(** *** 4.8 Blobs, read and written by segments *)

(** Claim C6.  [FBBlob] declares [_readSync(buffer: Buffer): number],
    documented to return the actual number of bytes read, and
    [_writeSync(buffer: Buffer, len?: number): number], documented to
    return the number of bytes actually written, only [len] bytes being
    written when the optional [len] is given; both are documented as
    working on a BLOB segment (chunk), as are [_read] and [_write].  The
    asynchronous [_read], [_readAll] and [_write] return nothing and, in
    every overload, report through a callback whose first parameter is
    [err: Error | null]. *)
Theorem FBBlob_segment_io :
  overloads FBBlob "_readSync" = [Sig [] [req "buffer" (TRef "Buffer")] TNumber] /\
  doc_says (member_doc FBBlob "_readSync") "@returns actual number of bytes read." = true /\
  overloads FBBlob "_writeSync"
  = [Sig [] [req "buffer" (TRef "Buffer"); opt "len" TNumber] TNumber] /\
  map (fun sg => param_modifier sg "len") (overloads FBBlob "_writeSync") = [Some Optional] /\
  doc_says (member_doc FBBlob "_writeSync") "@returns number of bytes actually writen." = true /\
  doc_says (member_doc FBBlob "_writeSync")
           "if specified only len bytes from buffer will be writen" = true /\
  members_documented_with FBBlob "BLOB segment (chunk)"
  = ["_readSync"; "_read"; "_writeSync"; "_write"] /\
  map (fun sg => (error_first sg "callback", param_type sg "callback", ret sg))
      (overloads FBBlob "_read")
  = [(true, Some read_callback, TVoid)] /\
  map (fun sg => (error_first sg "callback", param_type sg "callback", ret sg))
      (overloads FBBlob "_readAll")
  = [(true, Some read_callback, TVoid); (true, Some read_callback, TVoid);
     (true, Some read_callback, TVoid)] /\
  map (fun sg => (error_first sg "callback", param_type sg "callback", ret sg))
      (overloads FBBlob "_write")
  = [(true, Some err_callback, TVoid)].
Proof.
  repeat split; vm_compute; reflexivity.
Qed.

....

§ INSTRUCTIONS FOR THE TASK
This exercise asks for an exact repeat of the lines from the one holding "specified only len" through the end of the data above.

§ RESULT OF THE TASK
           "if specified only len bytes from buffer will be writen" = true /\
  members_documented_with FBBlob "BLOB segment (chunk)"
  = ["_readSync"; "_read"; "_writeSync"; "_write"] /\
  map (fun sg => (error_first sg "callback", param_type sg "callback", ret sg))
      (overloads FBBlob "_read")
  = [(true, Some read_callback, TVoid)] /\
  map (fun sg => (error_first sg "callback", param_type sg "callback", ret sg))
      (overloads FBBlob "_readAll")
  = [(true, Some read_callback, TVoid); (true, Some read_callback, TVoid);
     (true, Some read_callback, TVoid)] /\
  map (fun sg => (error_first sg "callback", param_type sg "callback", ret sg))
      (overloads FBBlob "_write")
  = [(true, Some err_callback, TVoid)].
Proof.
  repeat split; vm_compute; reflexivity.
Qed.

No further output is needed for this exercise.